§ ASSIGNED TASK: Scan the data and please report how many lines include the word "mbind". Leave out everything but the number.

§ DATA RECORDS:
(* ===== verification/Messages.v ===== *)
(** * protocol/messages.rs: the protocol's data types

    The messages between the extension and the host, field by field, with the
    canonical encoding of a capability, the text form of a nonce, and the
    monitor event's vocabulary.  A cookie's expiration date, an [f64], is kept as
    its 64 bits. *)

From Stdlib Require Import Strings.Ascii.
From S2P Require Import Prelude World External Examples Config.

Definition CAPABILITY_DOMAIN : bytes := str_bytes "FCPHCAP1".
Definition CAPABILITY_NONCE_BYTES : N := 32.
Definition CAPABILITY_MAX_LIFETIME_MS : N := 60000.

(** ** Types *)

Module CapOp.
Inductive CapabilityOperation :=
  | Inject
  | RecoverProfile.
End CapOp.
Abbreviation CapabilityOperation := CapOp.CapabilityOperation.

Record CapabilityPayload := mkCapabilityPayload {
  cp_account_group_id : Uuid;
  cp_operation : CapabilityOperation;
  cp_expiry_unix_ms : N;
  cp_monotonic_sequence : N;
  cp_nonce : bytes;
}.

Record SignedCapability := mkSignedCapability {
  sc_payload : CapabilityPayload;
  sc_signature : bytes;
  sc_proof_context : bytes;
}.

Record CookiePartitionKey := mkCookiePartitionKey {
  cpk_top_level_site : option string;
  cpk_has_cross_site_ancestor : option bool;
}.

Module SameSite.
Inductive SameSiteStatus :=
  | NoRestriction
  | Lax
  | Strict
  | Unspecified.
End SameSite.
Abbreviation SameSiteStatus := SameSite.SameSiteStatus.

Record CookieRecord := mkCookieRecord {
  ck_domain : string;
  ck_expiration_date : option N;
  ck_host_only : bool;
  ck_http_only : bool;
  ck_name : string;
  ck_partition_key : option CookiePartitionKey;
  ck_path : string;
  ck_same_site : SameSiteStatus;
  ck_secure : bool;
  ck_session : bool;
  ck_store_id : string;
  ck_value : string;
}.

Record Handshake := mkHandshake {
  hs_protocol_version : N;
  hs_extension_id : string;
  hs_profile_id : Uuid;
  hs_extension_version : string;
  hs_min_host_version : string;
  hs_capabilities : list string;
  hs_cached_config_digest : option string;
}.

Module GState.
Inductive GroupState :=
  | Uninitialized
  | Sealed
  | Unlocking
  | Leased
  | Evicting
  | Degraded.
End GState.
Abbreviation GroupState := GState.GroupState.

Record RecoveryCandidate := mkRecoveryCandidate {
  rc_profile_id : Uuid;
  rc_display_name : string;
  rc_browser : string;
  rc_last_used_unix_ms : N;
  rc_site_count : N;
}.

Record HandshakeGroupState := mkHandshakeGroupState {
  hgs_account_group_id : Uuid;
  hgs_group_state : GroupState;
  hgs_reconciliation_required : bool;
  hgs_lease_id : option Uuid;
  hgs_lease_expiry_unix_ms : option N;
}.

Record HandshakeAck := mkHandshakeAck {
  hsa_protocol_version : N;
  hsa_config_digest : string;
  hsa_config : AccountGroupsConfig;
  hsa_groups : list HandshakeGroupState;
  hsa_host_version : string;
  hsa_min_extension_version : string;
  hsa_capabilities : list string;
  hsa_recovery_candidates : list RecoveryCandidate;
}.

Record RecoveryAdopt := mkRecoveryAdopt {
  ra_profile_id : Uuid;
}.

Record RecoveryAdopted := mkRecoveryAdopted {
  rad_profile_id : Uuid;
}.

Record GroupAdd := mkGroupAdd {
  ga_scope : string;
  ga_display_name : string;
  ga_policy_level : PolicyLevel;
}.

Record GroupSetPolicy := mkGroupSetPolicy {
  gsp_account_group_id : Uuid;
  gsp_policy_level : PolicyLevel;
}.

Record GroupRemove := mkGroupRemove {
  gr_account_group_id : Uuid;
}.

Record ConfigUpdated := mkConfigUpdated {
  cu_config_digest : string;
  cu_config : AccountGroupsConfig;
  cu_groups : list HandshakeGroupState;
}.

Record ConfigRejected := mkConfigRejected {
  cr_reason : string;
}.

Record OperationError := mkOperationError {
  oe_request_id : Uuid;
  oe_account_group_id : option Uuid;
  oe_code : string;
}.

Module Purpose.
Inductive LeasePurpose :=
  | Inject
  | Enroll.
End Purpose.
Abbreviation LeasePurpose := Purpose.LeasePurpose.

Record LeaseRequest := mkLeaseRequest {
  lr_account_group_id : Uuid;
  lr_purpose : LeasePurpose;
}.

Record LeaseGrant := mkLeaseGrant {
  lg_account_group_id : Uuid;
  lg_lease_id : Uuid;
  lg_expiry_unix_ms : N;
  lg_capability_sequence : option N;
}.

Record LeaseDeny := mkLeaseDeny {
  ld_account_group_id : Uuid;
  ld_reason : string;
}.

Record CookiesInjectChunk := mkCookiesInjectChunk {
  cic_account_group_id : Uuid;
  cic_lease_id : Uuid;
  cic_chunk_index : N;
  cic_chunk_count : N;
  cic_cookie_count : N;
  cic_cookies : list CookieRecord;
}.

Record InjectResult := mkInjectResult {
  ir_account_group_id : Uuid;
  ir_lease_id : Uuid;
  ir_success : bool;
  ir_health_check : string;
}.

Module EvictPh.
Inductive EvictPhase :=
  | Begin
  | SnapshotRequired.
End EvictPh.
Abbreviation EvictPhase := EvictPh.EvictPhase.

Record EvictRequest := mkEvictRequest {
  er_account_group_id : Uuid;
  er_lease_id : option Uuid;
  er_operation_id : Uuid;
  er_phase : EvictPhase;
  er_reason : string;
}.

Record CookiesSnapshotChunk := mkCookiesSnapshotChunk {
  csc_account_group_id : Uuid;
  csc_lease_id : option Uuid;
  csc_operation_id : Uuid;
  csc_chunk_index : N;
  csc_chunk_count : N;
  csc_cookie_count : N;
  csc_cookies : list CookieRecord;
  csc_operation_sequence : option N;
  csc_attempt_id : option Uuid;
  csc_purpose : option string;
}.
(** C36: Sealing a payload and opening the record gives the payload back: without
    faults, for a group that is not nil, a 256-byte wrapped key, a 32-byte data
    key and a payload of at most 4 MiB, [seal] returns a record whose header
    carries the group and the wrapped key, and which encodes to a file that decodes
    to it. Opening it gives the payload back as the JSON decoder reads what the encoder
    wrote: every field of every cookie as it was, in order, except that an
    expiration date is the number serde_json makes of its own text for it
    ([json_f64]; [null] for one that is not finite); if it makes nothing of it,
    opening fails. A payload whose dates all survive is given back exactly. *)
Theorem seal_open_round_trip `{AE : Aead, AL : !AeadLaws, SP : Serde VaultPayload, JF : JsonF64, PL : !PayloadLaws}
    group_id kek wrapped dek payload plaintext w :
  no_faults w ->
  group_id <> 0 -> group_id < 2 ^ 128 -> len kek = 16 -> len wrapped = WRAPPED_DEK_BYTES -> len dek = DEK_BYTES ->
  pl_schema_version payload = PAYLOAD_SCHEMA_VERSION ->
  to_vec payload = Ok plaintext -> len plaintext <= MAX_CIPHERTEXT_BYTES ->
  exists r b,
    seal group_id kek wrapped dek payload tt w = Done r tt (tick w) /\
    vh_group_id (vr_header r) = group_id /\ vh_wrapped_dek (vr_header r) = wrapped /\
    encode_record r = Ok b /\ decode_record b = Ok r /\ gives_reread (open_record r dek) payload /\
    (reread_cookies (pl_cookies payload) = Some (pl_cookies payload) -> open_record r dek = Ok payload).
Proof.
  intros Hnf Hg Hgr Hk Hw Hd Hsch Hpt Hmax.
  assert (Hrun : exists r, seal group_id kek wrapped dek payload tt w = Done r tt (tick w)).
  { set (nonce := le_bytes 12 (env_random (w_env w) (w_step w))).
    set (h := mkHeader group_id kek nonce wrapped (len plaintext)).
    assert (Haad : encode_header h = Ok (header_bytes h)).
    { unfold encode_header, validate_header, mbind, result_bind, guard_err, uuid_is_nil. cbn [h vh_group_id vh_wrapped_dek vh_ciphertext_len].
      by rewrite (proj2 (N.eqb_neq _ _) Hg), Hw, (proj2 (N.ltb_ge _ _) Hmax). }
    destruct (aead_encrypts dek nonce (header_bytes h) plaintext) as (ct & tag & Henc).
    { unfold len, DEK_BYTES in Hd. lia. }
    { apply length_le_bytes. }
    { unfold MAX_CIPHERTEXT_BYTES in Hmax. lia. }
    exists (mkVaultRecord h ct tag). unfold seal.
    erewrite run_bind; [|apply run_guard_not; by rewrite Hsch].
    erewrite run_bind; [|by apply run_lift].
    erewrite run_bind; [|by apply run_fill_random].
    erewrite run_bind; [|by apply run_lift, new_header_ok].
    erewrite run_bind; [|by apply run_lift].
    erewrite run_bind. 2: { apply run_lift. unfold encrypt, mbind, result_bind, guard_err.
    rewrite Hd. cbn [N.eqb Pos.eqb negb DEK_BYTES]. fold nonce. by rewrite Henc. }
    done. }
  destruct Hrun as [r Hr]. exists r.
  pose proof (wp_seal group_id kek wrapped dek payload
    (fun r _ _ => vh_group_id (vr_header r) = group_id /\ vh_wrapped_dek (vr_header r) = wrapped /\
       record_widths r /\ validate_record r = Ok tt /\ gives_reread (open_record r dek) payload)
    (fun _ _ _ => True) (fun _ => True) w Hgr Hk) as Hwp.
  unfold wp in Hwp. rewrite Hr in Hwp. cbn in Hwp.
  destruct Hwp as (H1 & H2 & H3 & H4 & H5); [by intros; auto|done..|].
  exists (header_bytes (vr_header r) ++ vr_ciphertext r ++ vr_tag r).
  pose proof (validate_record_encode _ H4) as He. split_and!; try done; [by apply decode_encode_record|].
  intros Hkept. unfold gives_reread, reread_payload in H5. rewrite Hkept in H5. by destruct payload.
Qed.

(** Codecs of the payload, for the examples. *)
Definition codec_same_site : Codec SameSiteStatus.
Proof.
  refine (codec_iso
    (fun s => match s with SameSite.NoRestriction => 0 | SameSite.Lax => 1 | SameSite.Strict => 2 | SameSite.Unspecified => 3 end)
    (fun n => match n with 0 => SameSite.NoRestriction | 1 => SameSite.Lax | 2 => SameSite.Strict | _ => SameSite.Unspecified end)
    _ codec_N).
  by intros [].
Defined.

Definition codec_partition_key : Codec CookiePartitionKey.
Proof.
  refine (codec_iso (fun k => (cpk_top_level_site k, cpk_has_cross_site_ancestor k))
    (fun '(a, b) => mkCookiePartitionKey a b) _ (codec_pair (codec_option codec_string) (codec_option codec_bool))).
  by intros [].
Defined.

Definition codec_cookie : Codec CookieRecord.
Proof.
  refine (codec_iso
    (fun c => (ck_domain c, (ck_expiration_date c, (ck_host_only c, (ck_http_only c, (ck_name c, (ck_partition_key c,
       (ck_path c, (ck_same_site c, (ck_secure c, (ck_session c, (ck_store_id c, ck_value c))))))))))))
    (fun '(a, (b, (c, (d, (e, (f, (g, (h, (i, (j, (k, l))))))))))) => mkCookieRecord a b c d e f g h i j k l) _
    (codec_pair codec_string (codec_pair (codec_option codec_N) (codec_pair codec_bool (codec_pair codec_bool
      (codec_pair codec_string (codec_pair (codec_option codec_partition_key) (codec_pair codec_string
      (codec_pair codec_same_site (codec_pair codec_bool (codec_pair codec_bool (codec_pair codec_string codec_string)))))))))))).
  by intros [].
Defined.

Definition codec_payload : Codec VaultPayload.
Proof.
  refine (codec_iso (fun p => (pl_schema_version p, (pl_vault_sequence p, pl_cookies p)))
    (fun '(a, (b, c)) => mkPayload a b c) _ (codec_pair codec_N (codec_pair codec_N (codec_list codec_cookie)))).
  by intros [].
Defined.

(** Numbers come back as they are, except those that are not finite. *)
Definition toy_f64 : JsonF64 := fun d => Some (if N.land (N.shiftr d 52) 2047 =? 2047 then None else Some d).

Definition toy_payload : Serde VaultPayload := {|
  to_vec payload := match @reread_payload toy_f64 payload with Some p => Ok (enc codec_payload p) | None => Err Json end;
  from_slice b := match dec codec_payload b with Some (p, []) => Ok p | _ => Err Json end;
|}.

Lemma toy_payload_laws : @PayloadLaws toy_f64 toy_payload.
Proof.
  intros payload b. unfold gives_reread, to_vec, toy_payload. destruct (reread_payload payload) as [p|]; [|done].
  intros [= <-]. apply (codec_json_laws codec_payload p). done.
Qed.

§ SOLUTION TO THIS EXERCISE: 2